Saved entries

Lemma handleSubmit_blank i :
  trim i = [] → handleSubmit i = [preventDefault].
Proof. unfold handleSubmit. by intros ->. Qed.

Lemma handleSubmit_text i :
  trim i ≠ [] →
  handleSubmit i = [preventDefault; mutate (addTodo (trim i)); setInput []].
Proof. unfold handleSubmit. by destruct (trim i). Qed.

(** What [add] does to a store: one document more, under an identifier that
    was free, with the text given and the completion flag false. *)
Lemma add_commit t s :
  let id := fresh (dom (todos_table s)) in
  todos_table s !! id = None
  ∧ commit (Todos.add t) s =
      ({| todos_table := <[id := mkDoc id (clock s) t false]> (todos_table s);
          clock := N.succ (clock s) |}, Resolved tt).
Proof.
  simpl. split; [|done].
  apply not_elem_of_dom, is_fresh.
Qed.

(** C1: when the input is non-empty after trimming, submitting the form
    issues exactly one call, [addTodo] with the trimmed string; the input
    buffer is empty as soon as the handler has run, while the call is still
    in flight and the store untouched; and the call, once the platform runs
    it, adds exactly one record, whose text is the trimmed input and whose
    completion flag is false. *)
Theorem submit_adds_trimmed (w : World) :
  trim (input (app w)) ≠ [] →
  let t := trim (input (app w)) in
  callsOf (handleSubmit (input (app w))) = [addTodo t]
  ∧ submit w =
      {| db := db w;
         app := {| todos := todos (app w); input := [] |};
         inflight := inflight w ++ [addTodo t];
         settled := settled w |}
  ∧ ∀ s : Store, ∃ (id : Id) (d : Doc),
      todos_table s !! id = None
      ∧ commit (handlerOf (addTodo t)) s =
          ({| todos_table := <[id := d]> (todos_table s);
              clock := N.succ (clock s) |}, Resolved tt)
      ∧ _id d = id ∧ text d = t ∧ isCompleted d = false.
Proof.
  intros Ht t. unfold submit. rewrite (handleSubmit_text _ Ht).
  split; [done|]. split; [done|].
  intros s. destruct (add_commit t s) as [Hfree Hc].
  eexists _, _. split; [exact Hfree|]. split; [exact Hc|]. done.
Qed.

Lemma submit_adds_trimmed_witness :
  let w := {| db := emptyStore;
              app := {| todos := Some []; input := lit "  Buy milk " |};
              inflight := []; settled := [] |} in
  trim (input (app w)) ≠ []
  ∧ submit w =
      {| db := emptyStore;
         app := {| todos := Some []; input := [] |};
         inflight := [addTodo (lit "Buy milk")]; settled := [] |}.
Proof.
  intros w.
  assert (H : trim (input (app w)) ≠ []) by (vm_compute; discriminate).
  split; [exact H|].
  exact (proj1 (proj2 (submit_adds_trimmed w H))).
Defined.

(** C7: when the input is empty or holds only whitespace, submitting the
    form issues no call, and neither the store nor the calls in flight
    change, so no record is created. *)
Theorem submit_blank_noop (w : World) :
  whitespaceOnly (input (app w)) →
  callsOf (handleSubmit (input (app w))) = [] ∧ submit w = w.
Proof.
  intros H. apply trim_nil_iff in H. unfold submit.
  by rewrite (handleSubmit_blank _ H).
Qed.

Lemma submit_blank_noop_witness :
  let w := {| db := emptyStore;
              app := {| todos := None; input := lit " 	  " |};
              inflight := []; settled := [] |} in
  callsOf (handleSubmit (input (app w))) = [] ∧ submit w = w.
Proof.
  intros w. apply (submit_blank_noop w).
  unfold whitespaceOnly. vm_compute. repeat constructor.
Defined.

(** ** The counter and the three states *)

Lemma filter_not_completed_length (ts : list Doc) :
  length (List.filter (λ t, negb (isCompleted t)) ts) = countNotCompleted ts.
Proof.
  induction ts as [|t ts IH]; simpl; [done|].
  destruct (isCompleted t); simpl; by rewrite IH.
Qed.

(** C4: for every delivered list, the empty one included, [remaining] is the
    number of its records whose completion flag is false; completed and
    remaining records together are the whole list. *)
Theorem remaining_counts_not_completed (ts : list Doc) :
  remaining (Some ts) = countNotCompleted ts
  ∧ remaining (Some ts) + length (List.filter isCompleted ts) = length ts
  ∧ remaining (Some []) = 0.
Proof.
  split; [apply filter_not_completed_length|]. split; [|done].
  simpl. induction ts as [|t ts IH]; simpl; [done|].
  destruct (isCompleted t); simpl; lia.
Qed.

---

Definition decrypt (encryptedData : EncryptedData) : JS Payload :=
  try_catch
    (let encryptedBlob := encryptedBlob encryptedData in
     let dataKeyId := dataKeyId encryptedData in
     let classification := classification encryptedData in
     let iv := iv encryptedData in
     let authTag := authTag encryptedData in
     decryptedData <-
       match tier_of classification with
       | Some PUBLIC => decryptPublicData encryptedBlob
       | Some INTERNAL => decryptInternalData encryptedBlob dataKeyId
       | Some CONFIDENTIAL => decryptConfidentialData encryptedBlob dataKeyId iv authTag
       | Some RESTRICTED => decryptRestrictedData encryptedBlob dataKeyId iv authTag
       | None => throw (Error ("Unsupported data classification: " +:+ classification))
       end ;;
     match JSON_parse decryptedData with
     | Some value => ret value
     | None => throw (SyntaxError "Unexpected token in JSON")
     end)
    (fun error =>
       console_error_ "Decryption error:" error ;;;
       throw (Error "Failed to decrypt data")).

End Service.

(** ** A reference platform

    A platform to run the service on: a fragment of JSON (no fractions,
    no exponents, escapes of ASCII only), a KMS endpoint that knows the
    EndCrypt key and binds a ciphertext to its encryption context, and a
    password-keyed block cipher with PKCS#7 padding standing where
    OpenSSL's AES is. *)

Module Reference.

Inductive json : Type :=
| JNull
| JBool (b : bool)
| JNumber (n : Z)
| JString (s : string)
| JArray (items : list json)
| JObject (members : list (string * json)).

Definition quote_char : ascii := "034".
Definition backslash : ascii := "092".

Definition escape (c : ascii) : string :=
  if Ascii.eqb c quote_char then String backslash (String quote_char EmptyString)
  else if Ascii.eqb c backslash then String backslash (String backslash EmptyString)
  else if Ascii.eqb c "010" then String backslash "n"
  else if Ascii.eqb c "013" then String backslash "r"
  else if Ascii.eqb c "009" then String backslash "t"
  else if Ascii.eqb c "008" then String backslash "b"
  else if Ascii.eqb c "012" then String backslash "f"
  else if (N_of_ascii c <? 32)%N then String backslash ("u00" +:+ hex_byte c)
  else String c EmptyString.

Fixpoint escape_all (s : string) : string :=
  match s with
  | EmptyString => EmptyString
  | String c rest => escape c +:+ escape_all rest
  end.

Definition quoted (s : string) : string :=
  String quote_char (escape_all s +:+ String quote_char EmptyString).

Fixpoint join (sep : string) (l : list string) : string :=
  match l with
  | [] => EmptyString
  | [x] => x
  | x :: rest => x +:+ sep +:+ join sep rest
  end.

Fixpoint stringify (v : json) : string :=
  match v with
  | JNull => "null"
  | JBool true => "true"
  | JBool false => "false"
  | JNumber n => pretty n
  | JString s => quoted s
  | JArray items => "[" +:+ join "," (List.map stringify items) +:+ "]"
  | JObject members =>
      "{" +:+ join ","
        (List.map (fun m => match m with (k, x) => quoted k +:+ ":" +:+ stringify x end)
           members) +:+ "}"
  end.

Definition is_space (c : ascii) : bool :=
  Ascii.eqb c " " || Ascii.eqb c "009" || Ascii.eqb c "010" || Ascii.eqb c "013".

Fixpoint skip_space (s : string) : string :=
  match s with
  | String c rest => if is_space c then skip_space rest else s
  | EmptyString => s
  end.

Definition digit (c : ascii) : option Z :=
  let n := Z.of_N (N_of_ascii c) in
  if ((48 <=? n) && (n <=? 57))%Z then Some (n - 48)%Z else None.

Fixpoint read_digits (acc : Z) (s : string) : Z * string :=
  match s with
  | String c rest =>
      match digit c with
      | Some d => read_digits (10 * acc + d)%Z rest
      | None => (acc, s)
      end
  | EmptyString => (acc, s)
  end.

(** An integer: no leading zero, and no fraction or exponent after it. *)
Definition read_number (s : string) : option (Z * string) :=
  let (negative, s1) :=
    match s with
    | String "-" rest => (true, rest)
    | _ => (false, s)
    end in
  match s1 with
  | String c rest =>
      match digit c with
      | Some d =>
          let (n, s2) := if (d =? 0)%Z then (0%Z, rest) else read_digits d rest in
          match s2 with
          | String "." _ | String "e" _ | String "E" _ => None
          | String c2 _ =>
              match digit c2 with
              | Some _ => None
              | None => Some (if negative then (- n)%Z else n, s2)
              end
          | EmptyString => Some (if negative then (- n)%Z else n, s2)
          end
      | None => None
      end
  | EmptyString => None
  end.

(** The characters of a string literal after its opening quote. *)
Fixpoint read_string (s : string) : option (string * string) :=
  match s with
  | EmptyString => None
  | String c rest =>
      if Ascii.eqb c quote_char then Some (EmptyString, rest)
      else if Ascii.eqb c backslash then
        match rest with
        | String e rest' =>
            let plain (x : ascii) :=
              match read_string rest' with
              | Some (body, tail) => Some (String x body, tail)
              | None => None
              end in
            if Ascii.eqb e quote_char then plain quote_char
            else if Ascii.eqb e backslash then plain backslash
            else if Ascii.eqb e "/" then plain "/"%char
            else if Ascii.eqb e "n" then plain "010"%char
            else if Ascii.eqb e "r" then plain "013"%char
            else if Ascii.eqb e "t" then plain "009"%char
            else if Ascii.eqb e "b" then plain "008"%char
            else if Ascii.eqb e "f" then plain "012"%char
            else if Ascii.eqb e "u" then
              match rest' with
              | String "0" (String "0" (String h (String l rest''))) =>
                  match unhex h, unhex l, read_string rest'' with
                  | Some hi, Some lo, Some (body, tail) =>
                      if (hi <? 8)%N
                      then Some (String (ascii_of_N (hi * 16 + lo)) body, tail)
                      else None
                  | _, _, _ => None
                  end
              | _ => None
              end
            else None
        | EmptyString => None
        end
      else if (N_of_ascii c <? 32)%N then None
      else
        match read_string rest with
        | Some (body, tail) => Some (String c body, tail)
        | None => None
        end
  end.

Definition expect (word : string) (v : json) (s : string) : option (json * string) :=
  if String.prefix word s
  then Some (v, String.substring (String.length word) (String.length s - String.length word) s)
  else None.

--

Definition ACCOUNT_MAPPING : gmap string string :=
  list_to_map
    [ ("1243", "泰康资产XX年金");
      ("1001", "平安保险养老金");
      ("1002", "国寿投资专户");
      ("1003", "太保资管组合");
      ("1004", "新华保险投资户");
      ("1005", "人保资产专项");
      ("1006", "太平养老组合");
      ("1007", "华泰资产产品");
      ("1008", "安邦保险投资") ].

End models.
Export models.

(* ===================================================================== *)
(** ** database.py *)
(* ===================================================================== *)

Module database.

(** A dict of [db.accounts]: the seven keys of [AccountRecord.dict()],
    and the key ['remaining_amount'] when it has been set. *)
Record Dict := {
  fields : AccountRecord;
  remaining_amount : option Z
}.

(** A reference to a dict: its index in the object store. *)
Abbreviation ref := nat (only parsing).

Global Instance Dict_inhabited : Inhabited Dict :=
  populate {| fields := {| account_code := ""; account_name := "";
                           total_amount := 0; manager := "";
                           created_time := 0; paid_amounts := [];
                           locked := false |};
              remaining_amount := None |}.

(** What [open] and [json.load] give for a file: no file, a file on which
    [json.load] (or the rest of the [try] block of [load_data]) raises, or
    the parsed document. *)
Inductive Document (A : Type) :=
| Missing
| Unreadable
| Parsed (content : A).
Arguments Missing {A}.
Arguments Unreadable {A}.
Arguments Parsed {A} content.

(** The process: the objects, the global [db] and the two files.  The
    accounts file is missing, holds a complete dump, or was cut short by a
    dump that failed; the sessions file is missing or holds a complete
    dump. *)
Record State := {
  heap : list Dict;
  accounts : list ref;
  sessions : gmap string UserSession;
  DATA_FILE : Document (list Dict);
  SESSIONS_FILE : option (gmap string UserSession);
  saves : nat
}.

• [REQUIRED WORK]
Write out exactly the lines above from the line with "value => ret value" through the line with "A platform to", both of them included, and leave out all other lines.

• [SOLUTION]
     | Some value => ret value
     | None => throw (SyntaxError "Unexpected token in JSON")
     end)
    (fun error =>
       console_error_ "Decryption error:" error ;;;
       throw (Error "Failed to decrypt data")).

End Service.

(** ** A reference platform

    A platform to run the service on: a fragment of JSON (no fractions,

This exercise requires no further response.